> Data in this exercise

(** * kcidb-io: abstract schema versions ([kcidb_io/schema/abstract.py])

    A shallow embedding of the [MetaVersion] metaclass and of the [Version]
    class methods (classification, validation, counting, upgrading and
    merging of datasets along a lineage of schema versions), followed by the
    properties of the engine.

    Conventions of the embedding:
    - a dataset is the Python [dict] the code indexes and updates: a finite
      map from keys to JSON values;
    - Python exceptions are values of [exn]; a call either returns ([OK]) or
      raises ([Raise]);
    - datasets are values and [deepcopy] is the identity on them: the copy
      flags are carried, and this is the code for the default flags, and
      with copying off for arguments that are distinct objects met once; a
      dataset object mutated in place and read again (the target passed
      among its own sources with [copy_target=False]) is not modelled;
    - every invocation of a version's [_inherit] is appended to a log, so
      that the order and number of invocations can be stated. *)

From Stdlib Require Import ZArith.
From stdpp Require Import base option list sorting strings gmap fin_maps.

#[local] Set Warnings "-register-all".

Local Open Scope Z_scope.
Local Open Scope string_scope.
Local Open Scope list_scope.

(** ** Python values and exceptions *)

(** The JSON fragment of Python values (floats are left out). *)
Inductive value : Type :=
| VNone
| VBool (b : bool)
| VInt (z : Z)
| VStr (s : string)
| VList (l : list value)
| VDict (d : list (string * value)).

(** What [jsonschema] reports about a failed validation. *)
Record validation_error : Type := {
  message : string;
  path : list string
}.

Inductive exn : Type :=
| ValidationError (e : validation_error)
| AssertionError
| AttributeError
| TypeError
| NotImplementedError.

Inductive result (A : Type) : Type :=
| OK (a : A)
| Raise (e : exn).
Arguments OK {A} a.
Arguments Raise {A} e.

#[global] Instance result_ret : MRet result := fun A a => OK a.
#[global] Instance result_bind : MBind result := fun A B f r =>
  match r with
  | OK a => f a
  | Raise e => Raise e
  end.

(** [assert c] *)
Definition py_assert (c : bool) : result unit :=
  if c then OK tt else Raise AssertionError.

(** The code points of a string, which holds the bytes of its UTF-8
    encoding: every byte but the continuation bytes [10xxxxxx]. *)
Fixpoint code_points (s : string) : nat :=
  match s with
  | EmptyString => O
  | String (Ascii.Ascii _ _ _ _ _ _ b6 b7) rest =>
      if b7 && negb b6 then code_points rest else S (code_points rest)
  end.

> What you will do
Please print exactly the lines of the entries above, beginning with the line that contains "VBool (b : bool)" and ending with the last line.

> Exercise result
| VBool (b : bool)
| VInt (z : Z)
| VStr (s : string)
| VList (l : list value)
| VDict (d : list (string * value)).

(** What [jsonschema] reports about a failed validation. *)
Record validation_error : Type := {
  message : string;
  path : list string
}.

Inductive exn : Type :=
| ValidationError (e : validation_error)
| AssertionError
| AttributeError
| TypeError
| NotImplementedError.

Inductive result (A : Type) : Type :=
| OK (a : A)
| Raise (e : exn).
Arguments OK {A} a.
Arguments Raise {A} e.

#[global] Instance result_ret : MRet result := fun A a => OK a.
#[global] Instance result_bind : MBind result := fun A B f r =>
  match r with
  | OK a => f a
  | Raise e => Raise e
  end.

(** [assert c] *)
Definition py_assert (c : bool) : result unit :=
  if c then OK tt else Raise AssertionError.

(** The code points of a string, which holds the bytes of its UTF-8
    encoding: every byte but the continuation bytes [10xxxxxx]. *)
Fixpoint code_points (s : string) : nat :=
  match s with
  | EmptyString => O
  | String (Ascii.Ascii _ _ _ _ _ _ b6 b7) rest =>
      if b7 && negb b6 then code_points rest else S (code_points rest)
  end.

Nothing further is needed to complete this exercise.